Acusação prejudicial

Por vários anos a empregada vinha sendo considerada eficiente, honesta e digna de confiança.
Certa tarde, o patrão comunicou que iria receber a visita de um amigo para o jantar e pediu a ela que preparasse dois galetos, arroz e uma boa salada.
A moça preparou os frangos muito bem, fez a salada e o arroz.
Quando os galetos começaram a dourar, ela o avisou que tudo estava pronto e indagou se já podia servir a mesa.
– Ainda não, o meu amigo não chegou; é melhor retirar os frangos por um pouco e mais tarde volte-os para esquentar.

Voltando aos galetos, em pouco tempo eles estariam prontos e a moça achou que não teria problema algum experimentar um pedaço bem ao jeito do patrão.
Tomou um aperitivo e comeu as asas.
Não aparecendo ninguém, ela tomou outro aperitivo e comeu outros pedaços, até que nessa intercalação acabou por comer os dois galetos inteiros.
Chega o patrão e manda servir a mesa, enquanto ele afiaria uma faca para cortar o assado.

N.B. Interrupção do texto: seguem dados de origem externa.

(** C32: A table has no row order: when ids are unique, storing the same rows
    in any other physical order gives the same order list, page for page
    (the [Order("id desc")] clause fixes the order). *)
Theorem GetSQLOrderList_table_order db glo p scopes (t1 t2 : list CoreSqlOrder) :
  t1 ≡ₚ t2 → NoDup (ID <$> t1) →
  GetSQLOrderList db glo p scopes t1 = GetSQLOrderList db glo p scopes t2.
Proof.
  intros Hp Hnd. unfold GetSQLOrderList, gorm_find. destruct (Paging _ _) as [start lim].
  rewrite (Permutation_length (filter_Permutation_std _ _ _ Hp)).
  fold (ranked ID scopes t1) (ranked ID scopes t2). by rewrite (ranked_Permutation ID scopes t1 t2).
Qed.

(** ** Reading every page

    A client of the paged API (spec 4.4, 6) asks for pages 1, 2, ... and
    stops at the first page that is not full; [fuel] bounds the number of
    requests. *)
Fixpoint read_pages (fuel : nat) (p : PageInfo) (k : Z) (scopes : list (CoreQueryOrder → bool))
    (table : list CoreQueryOrder) : list CoreQueryOrder :=
  match fuel with
  | O => []
  | S f =>
      let rows := SQ_List (GetSQLQueryList (at_page p k) scopes table) in
      if (length rows <? 15)%nat then rows else rows ++ read_pages f p (k + 1) scopes table
  end.

Lemma read_pages_from p scopes table (f m : nat) :
  ((length (ranked Q_ID scopes table) - 15 * m) / 15 < f)%nat →
  Z.of_nat (m + f) <= max_page →
  read_pages f p (Z.of_nat m + 1) scopes table = drop (15 * m) (ranked Q_ID scopes table).
Proof.
  revert m. induction f as [|f IH]; intros m Hf Hb; [lia|]. cbn [read_pages].
  rewrite query_list_at_page by (simpl; lia). cbn [SQ_List at_page Page].
  replace (Z.to_nat (Z.of_nat m + 1 - 1)) with m by lia. unfold page_of.
  rewrite (Nat.mul_comm m 15), length_take, length_drop.
  set (L := ranked Q_ID scopes table) in *.
  destruct (Nat.ltb_spec (Nat.min 15 (length L - 15 * m)) 15) as [Hlt|Hge].
  - rewrite take_ge; [done|]. rewrite length_drop. lia.
  - replace (Z.of_nat m + 1 + 1) with (Z.of_nat (S m) + 1) by lia.
    assert ((length L - 15 * m) / 15 = 1 + (length L - 15 * m - 15) / 15)%nat as Hd.
    { replace (length L - 15 * m)%nat with (1 * 15 + (length L - 15 * m - 15))%nat at 1 by lia.
      apply Nat.div_add_l. lia. }
    rewrite IH; cycle 1.
    { replace (length L - 15 * S m)%nat with (length L - 15 * m - 15)%nat by lia. lia. }
    { lia. }
    replace (15 * S m)%nat with (15 * m + 15)%nat by lia. by rewrite <- drop_drop, take_drop.
Qed.

(** C33: Paging terminates and loses nothing: a client that reads pages
    1, 2, ... until a page is not full stops after at most
    [count / 15 + 1] requests, and has then read every matching row
    exactly once, in id-descending order. *)
Theorem read_pages_all p scopes table :
  Z.of_nat (length (List.filter (all_of scopes) table) / 15 + 1) <= max_page →
  read_pages (length (List.filter (all_of scopes) table) / 15 + 1) p 1 scopes table =
  ranked Q_ID scopes table.
Proof.
  intros Hb.
  assert (length (ranked Q_ID scopes table) = length (List.filter (all_of scopes) table)) as Hl
    by (unfold ranked, order_id_desc; by rewrite merge_sort_Permutation).
  rewrite <- Hl in *. rewrite (read_pages_from p scopes table _ 0); [done| |lia].
  rewrite Nat.sub_0_r. lia.
Qed.
(* ===== verification/Accounts.v ===== *)
(** * The account store read and written by [login.go], and the interface of
      the external collaborators of login

    The [core_accounts] and [core_graineds] tables are lists of rows in
    primary-key order; gorm's [Create] appends a row and
    [Where("username = ?", u).First(&row)] returns the first row whose
    user name equals [u] under the column's collation [db_key] (MySQL's
    default collation ignores case, so [db_key] is a parameter of the
    development, not the identity).  The rows ([model.CoreAccount],
    [model.CoreGrained]) are outside [src/] and follow the spec's Account
    record.

    [LoginEnv] is the interface the handlers are proved against: LDAP bind
    ([lib.LdapContent]), Django password hashing ([lib.DjangoEncrypt],
    [lib.DjangoCheckPassword]), the random values of the request
    ([lib.GenWorkid], [lib.GetRandom]), JWT signing ([lib.JwtAuth]), the
    OAuth client and the HTTP client; its one law is that a password checks
    against its own hash. *)

From S2P Require Import Prelude.

(** ** Rows *)

Record CoreAccount := {
  Username : string; RealName : string; Password : string;
  Rule : string; Department : string; Email : string }.

Module Grained.
Record CoreGrained := { Username : string; Group : string }.
End Grained.

#[export] Instance CoreAccount_eq_dec : EqDecision CoreAccount.
Proof. solve_decision. Defined.

#[export] Instance CoreGrained_eq_dec : EqDecision Grained.CoreGrained.
Proof. solve_decision. Defined.

(** The zero value [var account model.CoreAccount]. *)
Definition zero_account : CoreAccount :=
  {| Username := ""; RealName := ""; Password := ""; Rule := ""; Department := "";
     Email := "" |}.

Record Store := { accounts : list CoreAccount; graineds : list Grained.CoreGrained }.

Definition empty_store : Store := {| accounts := []; graineds := [] |}.

(** [model.DB().Create(&model.CoreAccount{..})] and [Create(&CoreGrained{..})]. *)
Definition create_account (a : CoreAccount) (s : Store) : Store :=
  {| accounts := accounts s ++ [a]; graineds := graineds s |}.

Definition create_grained (g : Grained.CoreGrained) (s : Store) : Store :=
  {| accounts := accounts s; graineds := graineds s ++ [g] |}.

Arguments create_account : simpl never.
Arguments create_grained : simpl never.

(** [json.Marshal([]string{})]. *)
Definition empty_group : string := "[]".

(** ** The interface of the external collaborators *)

Record GitlabConf := {
  ClientID : string; ClientSecret : string; RedirectURL : string;
  AuthURL : string; TokenURL : string }.

Record OAuthToken := { AccessToken : string }.

Record GitlabUser := {
  GL_Username : string; GL_Name : string; GL_State : string; GL_Email : string }.

(** What the HTTP client does with a GET request. *)
Inductive HttpOutcome :=
| NewRequestErr (e : string)
| DoErr (e : string)
| ReadAllErr (e : string)
| Body (b : string).

(** What [json.Unmarshal] makes of a body for a [*GitlabUser]: an error, the
    nil pointer (body ["null"]), or a user. *)
Inductive Unmarshalled :=
| UnmarshalErr (e : string)
| UnmarshalNull
| UnmarshalUser (u : GitlabUser).

Class LoginEnv := {
  db_key : string → string;
  LdapContent : string → string → bool * goerr;
  DjangoEncrypt : string → string → string;
  DjangoCheckPassword : CoreAccount → string → bool;
  GenWorkid : string;
  GetRandom : string;
  JwtAuth : string → string → string * goerr;
  C_Gitlab : GitlabConf;
  GloBaseDomin : string;
  GloGitlab : string;
  AuthCodeURL : GitlabConf → string → string;
  Exchange : GitlabConf → string → OAuthToken * goerr;
  HttpGet : string → HttpOutcome;
  UnmarshalGitlabUser : string → Unmarshalled;
  check_encrypt : ∀ a pw salt, Password a = DjangoEncrypt pw salt → DjangoCheckPassword a pw = true
}.

Section Store.
Context `{LoginEnv}.

(** [model.DB().Where("username = ?", u).First(&row)]: [None] is
    [RecordNotFound()]. *)
Definition first_account (u : string) (s : Store) : option CoreAccount :=
  List.find (λ a, bool_decide (db_key (Username a) = db_key u)) (accounts s).

(** ** Invariants of the store *)

(** Every account has its grained row. *)
Definition grained_complete (s : Store) : Prop :=
  ∀ a, a ∈ accounts s → ∃ g, g ∈ graineds s ∧ Grained.Username g = Username a.

(** No two accounts share a user name under the collation. *)
Definition keys_unique (s : Store) : Prop :=
  NoDup ((λ a, db_key (Username a)) <$> accounts s).

Lemma first_account_Some u s a :
  first_account u s = Some a → a ∈ accounts s ∧ db_key (Username a) = db_key u.
Proof.
  unfold first_account. intros Hf.
  apply List.find_some in Hf as [Hin Hk]. apply bool_decide_eq_true in Hk.
  split; [by apply list_elem_of_In|done].
Qed.

Lemma first_account_None u s a :
  first_account u s = None → a ∈ accounts s → db_key (Username a) ≠ db_key u.
Proof.
  unfold first_account. intros Hf Hin Hk.
  apply list_elem_of_In in Hin. eapply List.find_none in Hf; [|done].
  by apply bool_decide_eq_false in Hf.
Qed.

(** Creating an account together with its grained row keeps the store
    complete. *)
Lemma grained_complete_create s a :
  grained_complete s →
  grained_complete (create_grained {| Grained.Username := Username a; Grained.Group := empty_group |}
                      (create_account a s)).
Proof.
  intros Hc b Hb. unfold create_grained, create_account in *. simpl in *. apply elem_of_app in Hb as [Hb|Hb].
  - destruct (Hc b Hb) as (g & Hg & Hu). exists g. split; [set_solver|done].
  - apply list_elem_of_singleton in Hb as ->.
    exists {| Grained.Username := Username a; Grained.Group := empty_group |}.
    split; [set_solver|done].
Qed.

(** Creating an account whose name is not yet taken keeps the keys unique. *)
Lemma keys_unique_create s a :
  keys_unique s → first_account (Username a) s = None →
  keys_unique (create_grained {| Grained.Username := Username a; Grained.Group := empty_group |}
                 (create_account a s)).
Proof.
  unfold keys_unique, create_grained, create_account. simpl. intros Hu Hf.
  rewrite fmap_app. apply NoDup_app. split_and!; [done| |by apply NoDup_singleton].
  intros k Hk Hk'. apply list_elem_of_fmap in Hk as (b & -> & Hb).
  apply list_elem_of_singleton in Hk'. by eapply first_account_None.
Qed.
End Store.

#[export] Hint Resolve grained_complete_create keys_unique_create : yearning.

Section Lookup.
Context `{LoginEnv}.

(** A row appended after all rows of another key is what [First] finds. *)
Lemma first_account_create_fresh k s a g :
  first_account k s = None → db_key (Username a) = db_key k →
  first_account k (create_grained g (create_account a s)) = Some a.
Proof.
  unfold first_account, create_grained, create_account. simpl. intros Hf Hk.
  rewrite find_app, Hf. simpl. by rewrite bool_decide_eq_true_2.
Qed.

(** A row appended after a row of the same key is shadowed by it. *)
Lemma first_account_create_old k s a b g :
  first_account k s = Some b →
  first_account k (create_grained g (create_account a s)) = Some b.
Proof.
  unfold first_account, create_grained, create_account. simpl. intros Hf.
  by rewrite find_app, Hf.
Qed.
End Lookup.
(* ===== verification/Engine.v ===== *)
(** * Properties of the workflow engine and its examples

    Theorems about single calls and runs of [Workflow]: audit consistency,
    the lost second rejection, cancel idempotence, forbidden edits, frozen
    terminal orders, when an approval succeeds, progress of the approval
    chain, the resolver's specification, the scenario of spec 8, and the
    lost update of two concurrent edits; with the sample directory and
    configurations the witnesses run on. *)

From S2P Require Import Prelude Workflow Runs.

Local Open Scope nat_scope.

(** ** Properties of the engine *)

(** Audit consistency (spec 3, 8), under every interleaving of
    concurrent calls that contains no rejection: for each order, the last
    entry of its History carries the order's current status, and no entry
    of its History lies past the order's current step. *)
Theorem audit_consistent cfg tr st id o :
  run cfg no_reject (st :: tr) → orders st !! id = Some o →
  (∃ e, last (History id (audit st)) = Some e ∧ a_status e = o_status o) ∧
  ∀ e, e ∈ History id (audit st) → (a_step e <= o_step o)%nat.
Proof.
  intros Hr Ho. apply run_audit_ok, Forall_inv in Hr as [_ Hh].
  destruct (Hh id o Ho) as [_ Hok]. split; [apply Hok|].
  intros e He. by apply (hist_ok_entry o _ e Hok).
Qed.

(** The directory of the examples: [bob] holds the "dba" label, [dave] the
    "lead" label, [root] is an admin, [alice] and [carol] hold nothing. *)
Definition sample_dir : Directory :=
  {| users := [{| acc_name := "alice"; acc_role := Guest; acc_department := "dev" |};
               {| acc_name := "bob"; acc_role := Dba; acc_department := "ops" |};
               {| acc_name := "carol"; acc_role := Guest; acc_department := "dev" |};
               {| acc_name := "dave"; acc_role := Dba; acc_department := "ops" |};
               {| acc_name := "root"; acc_role := Admin; acc_department := "ops" |}];
     GrantsFor := λ u, if bool_decide (u = "bob") then ["dba"]
                       else if bool_decide (u = "dave") then ["lead"] else [] |}.

Definition single_step : WfConfig := {| multiApprover := false; chainDefinition := ["dba"] |}.
Definition two_steps : WfConfig := {| multiApprover := false; chainDefinition := ["dba"; "lead"] |}.

Definition create_W1 : Request := RCreate "alice" "W1" "select 1" "s1" "d1" Execution.

Lemma audit_consistent_witness :
  run single_step no_reject
    [after single_step sample_dir [create_W1; RApprove 0 "bob"];
     after single_step sample_dir [create_W1]; empty_engine] ∧
  ∃ o, orders (after single_step sample_dir [create_W1; RApprove 0 "bob"]) !! 0 = Some o ∧
       (∃ e, last (History 0 (audit (after single_step sample_dir [create_W1; RApprove 0 "bob"])))
               = Some e ∧ a_status e = o_status o).
Proof.
  assert (run single_step no_reject
    [after single_step sample_dir [create_W1; RApprove 0 "bob"];
     after single_step sample_dir [create_W1]; empty_engine]) as Hr.
  { apply (run_seq_run single_step sample_dir no_reject [empty_engine] [create_W1; RApprove 0 "bob"]).
    - apply run_init.
    - repeat constructor; unfold no_reject; simpl; done. }
  split; [exact Hr|].
  destruct (orders (after single_step sample_dir [create_W1; RApprove 0 "bob"]) !! 0)
    as [o|] eqn:Ho; [|vm_compute in Ho; discriminate].
  exists o. split; [reflexivity|]. exact (proj1 (audit_consistent _ _ _ 0 o Hr Ho)).
Defined.

(** The audit trail loses a second rejection (spec 3 and 4.3 disagree):
    create, reject, edit back to [Created], reject again.  The second
    rejection has the key [(order, step 0, reject)] of the first, so the
    idempotent append drops it: the order is [Rejected] while the last
    entry of its History says [Created]. *)
Theorem audit_loses_second_reject :
  let reqs := [create_W1; RReject 0 "bob" "no"; REdit 0 "alice" "select 2";
               RReject 0 "bob" "still no"] in
  (∃ tr, run single_step any_request (after single_step sample_dir reqs :: tr)) ∧
  (∃ o, orders (after single_step sample_dir reqs) !! 0 = Some o ∧ o_status o = Rejected) ∧
  (∃ e, last (History 0 (audit (after single_step sample_dir reqs))) = Some e ∧
        a_status e = Created) ∧
  length (History 0 (audit (after single_step sample_dir reqs))) = 3%nat.
Proof.
  cbv zeta. split; [apply after_run; by repeat constructor|].
  split; [eexists; split; vm_compute; reflexivity|].
  split; [eexists; split; vm_compute; reflexivity|]. vm_compute. reflexivity.
Qed.

(** An order whose status is [Cancelled] or [AllCancelled]: a cancel is a
    no-op on it. *)
Lemma call_cancel_noop cfg dir st id u o :
  orders st !! id = Some o → o_status o = Cancelled ∨ o_status o = AllCancelled →
  call cfg dir st (RCancel id u) = (Ok, st).
Proof.
  intros Ho Hs. unfold call, prepare. simpl. rewrite Ho. unfold transition.
  by destruct Hs as [->| ->].
Qed.

(** Cancel is idempotent (spec 4.1, 8): once a cancel has succeeded, a
    second cancel of the same order, by the same or any other caller,
    succeeds and changes nothing: no second audit entry, no second event. *)
Theorem cancel_idempotent cfg dir st id u u' st1 :
  call cfg dir st (RCancel id u) = (Ok, st1) → call cfg dir st1 (RCancel id u') = (Ok, st1).
Proof.
  intros Hc. unfold call, prepare in Hc. simpl in Hc.
  destruct (orders st !! id) as [o|] eqn:Ho; [|done].
  destruct (transition cfg dir o (RCancel id u)) as [e|[|a o' c]] eqn:Hd; simplify_eq/=.
  - apply (call_cancel_noop _ _ _ _ _ o); [done|].
    unfold transition in Hd. destruct (o_status o); go_simpl; auto.
  - revert Hc. simpl. rewrite Ho, bool_decide_eq_true_2 by done. intros [= <-].
    apply (call_cancel_noop _ _ _ _ _ o'); [simpl; apply lookup_insert_eq|].
    unfold transition in Hd. destruct (o_status o); go_simpl; auto.
Qed.

Lemma cancel_idempotent_witness :
  call single_step sample_dir (after single_step sample_dir [create_W1]) (RCancel 0 "alice") =
    (Ok, after single_step sample_dir [create_W1; RCancel 0 "alice"]) ∧
  call single_step sample_dir (after single_step sample_dir [create_W1; RCancel 0 "alice"])
    (RCancel 0 "root") = (Ok, after single_step sample_dir [create_W1; RCancel 0 "alice"]).
Proof.
  assert (call single_step sample_dir (after single_step sample_dir [create_W1]) (RCancel 0 "alice") =
    (Ok, after single_step sample_dir [create_W1; RCancel 0 "alice"])) as H by (vm_compute; reflexivity).
  split; [exact H|exact (cancel_idempotent _ _ _ _ _ _ _ H)].
Defined.

(** An edit by a caller who is neither the owner nor an admin fails with
    [Forbidden] and changes nothing: no status, text or step change, no
    audit entry, no event (spec 8, the [carol] scenario). *)
Theorem edit_forbidden cfg dir st id u text o :
  orders st !! id = Some o → u ≠ o_owner o → is_admin dir u = false →
  call cfg dir st (REdit id u text) = (Err Forbidden, st).
Proof.
  intros Ho Hu Ha. unfold call, prepare. simpl. rewrite Ho. unfold transition, may_manage.
  by rewrite bool_decide_eq_false_2, Ha.
Qed.

Lemma edit_forbidden_witness :
  let st := after single_step sample_dir [create_W1] in
  (∃ o, orders st !! 0 = Some o ∧ "carol" ≠ o_owner o) ∧ is_admin sample_dir "carol" = false ∧
  call single_step sample_dir st (REdit 0 "carol" "drop table t") = (Err Forbidden, st).
Proof.
  cbv zeta.
  destruct (orders (after single_step sample_dir [create_W1]) !! 0) as [o|] eqn:Ho;
    [|vm_compute in Ho; discriminate].
  assert ("carol" ≠ o_owner o) as Hu by (vm_compute in Ho; injection Ho as <-; simpl; done).
  assert (is_admin sample_dir "carol" = false) as Ha by (vm_compute; reflexivity).
  split_and!; [by exists o|exact Ha|exact (edit_forbidden _ _ _ _ _ _ o Ho Hu Ha)].
Defined.

(** Terminal orders are frozen (spec 3), also under concurrency: whatever
    snapshot a call read, committing it against a store where the order is
    ended, cancelled or deleted leaves that order as it is. *)
Theorem terminal_frozen cfg dir st st0 req id o :
  engine_wf cfg st → engine_wf cfg st0 → orders st !! id = Some o → terminal (o_status o) = true →
  orders (commit st (prepare cfg dir st0 req)).2 !! id = Some o.
Proof.
  intros Hwf Hwf0 Ho Ht. pose proof (prepare_plan_ok cfg dir st0 req Hwf0) as Hp.
  destruct (prepare cfg dir st0 req) as [| |oc a|id' es ek o' a actor c]; simpl in *; try done.
  - case_bool_decide; [|done]. simpl. rewrite lookup_insert_ne; [done|].
    destruct (Hwf id o Ho) as (_ & ? & _). lia.
  - destruct Hp as (Hs & _ & _). destruct (orders st !! id') as [o0|] eqn:Ho0; [|done].
    case_bool_decide as Hc; [|done]. simpl. rewrite lookup_insert_ne; [done|].
    intros ->. destruct Hc as [Hc _]. simplify_eq.
    destruct (spec_step_source _ _ _ _ _ _ Hs) as [Hnt _]. by rewrite Ht in Hnt.
Qed.

Lemma terminal_frozen_witness :
  let st := after single_step sample_dir [create_W1; RCancel 0 "alice"] in
  engine_wf single_step st ∧ engine_wf single_step (after single_step sample_dir [create_W1]) ∧
  ∃ o, orders st !! 0 = Some o ∧ terminal (o_status o) = true ∧
    orders (commit st (prepare single_step sample_dir (after single_step sample_dir [create_W1])
                         (RApprove 0 "bob"))).2 !! 0 = Some o.
Proof.
  cbv zeta.
  pose proof (after_wf single_step sample_dir) as Hwf.
  destruct (orders (after single_step sample_dir [create_W1; RCancel 0 "alice"]) !! 0) as [o|] eqn:Ho;
    [|vm_compute in Ho; discriminate].
  assert (terminal (o_status o) = true) as Ht by (vm_compute in Ho; injection Ho as <-; reflexivity).
  split_and!; [apply Hwf|apply Hwf|]. exists o. split_and!; [done|done|].
  exact (terminal_frozen _ _ _ _ _ _ _ (Hwf _) (Hwf _) Ho Ht).
Defined.

(** A call on an existing order: [transition] on the current order, then the
    commit, whose compare-and-swap succeeds on a fresh read. *)
Lemma call_existing cfg dir st req id o :
  request_id req = Some id → orders st !! id = Some o →
  call cfg dir st req =
    match transition cfg dir o req with
    | inl e => (Err e, st)
    | inr NoOp => (Ok, st)
    | inr (Apply a o' c) =>
        (Ok, {| orders := <[id := o']> (orders st);
                audit := audit_append {| a_order := id; a_step := o_step o;
                                         a_actor := request_actor req; a_action := a;
                                         a_status := o_status o'; a_comment := c |} (audit st);
                events := events st ++ [{| ev_action := a; ev_order := id;
                                           ev_work_id := o_work_id o'; ev_actor := request_actor req;
                                           ev_owner := o_owner o'; ev_status := o_status o';
                                           ev_next := o_assigned o' |}];
                next_id := next_id st |})
    end.
Proof.
  intros Hid Ho. unfold call.
  destruct req; simpl in Hid; simplify_eq; unfold prepare; simpl; rewrite Ho;
    destruct (transition _ _ _ _) as [e|[|a o' c]]; simpl; try done;
    rewrite Ho, bool_decide_eq_true_2 by done; done.
Qed.

(** A successful approval in a store whose audit is consistent adds an
    approval entry by its actor to the order's history. *)
Lemma approve_appends cfg dir st id u st1 :
  engine_wf cfg st → audit_ok st → call cfg dir st (RApprove id u) = (Ok, st1) →
  ∃ e, e ∈ History id (audit st1) ∧ a_actor e = u ∧ a_action e = AApprove.
Proof.
  intros Hwf [_ Hh] Hc. destruct (orders st !! id) as [o|] eqn:Ho;
    [|by unfold call, prepare in Hc; simpl in Hc; rewrite Ho in Hc].
  rewrite (call_existing _ _ _ _ id o) in Hc by done.
  destruct (transition cfg dir o (RApprove id u)) as [?|[|a o' c]] eqn:Hd; try done;
    [by apply transition_approve_not_noop in Hd|].
  apply transition_action in Hd as [-> _]. injection Hc as <-. simpl.
  set (e := {| a_order := id; a_step := o_step o; a_actor := u; a_action := AApprove;
               a_status := o_status o'; a_comment := c |}).
  exists e. rewrite audit_append_fresh; last first.
  { intros (e' & He' & Hord & Hst & Hact). destruct (Hh id o Ho) as [_ Hho].
    destruct (hist_ok_entry o _ e' Hho) as (_ & H2 & _); [by apply History_elem|].
    simpl in *. specialize (H2 Hact). lia. }
  split; [|done]. apply History_elem. split; [set_solver|done].
Qed.

Lemma approve_waiting cfg o k :
  order_wf (length (chainDefinition cfg)) o → review_step o = Some k → k = o_step o.
Proof. intros Hw Hr. by destruct (review_step_wf _ _ _ Hw Hr) as (_ & -> & _). Qed.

A empregada, em pânico, procurava uma ideia salvadora para se justificar e ainda garantir seu emprego…
Toca a campainha. Era o convidado que chegava para o jantar.
Foi nesse momento que a brilhante ideia explodiu:
– Olha, acho bom o senhor nem entrar porque o patrão lhe armou uma cilada. Veja só como ele está afiando uma faca para lhe tirar a vida…

Vendo-o, realmente, afiando a faca lá no interior da casa, o amigo não conseguia acreditar na informação, porém, as evidências comprovavam aquilo que a moça dizia.
Saiu em disparada.
Nisso, a empregada volta e vai até onde se encontrava o patrão e, com ares de susto, lhe diz friamente:
– Patrão, o seu convidado é de fato seu amigo?
Faço esta pergunta porque nem consigo crer no que acabo de constatar…ele acaba de fazer uma coisa imperdoável! Imagine o senhor que ele chegou e eu o fiz entrar, mas enquanto me voltei para concluir minha tarefa, ele saiu correndo porta afora, carregando a travessa que continha os dois galetos!

– Olha aqui: você tem certeza que ele fez mesmo isso?
Não há qualquer possibilidade de engano?
Ele é meu amigo há muitos anos e eu sempre depositei nele a mais completa confiança.
Muitas outras vezes ele já tomou refeições aqui em casa e nunca fez nada que desabonasse a sua conduta…
– Pois é, patrão, mas há sempre uma primeira vez.
Se o senhor está duvidando, é só conferir…
Cadê os dois galetos?

Esta história é muito simples, mas retrata um fato tão comum no nosso cotidiano.
“Colocar a culpa no outro”
E o pior é que os outros acreditam.
Quantas pessoas são prejudicadas por causa disso?
É incrível notar como o ser humano, para se defender de um erro, é capaz de envolver terceiros, sem se importar com o que possa lhes acontecer.
Realmente, quantas intrigas, inimizades, acusações prejudiciais têm acontecido injustamente por causa de envolvimentos dessa natureza.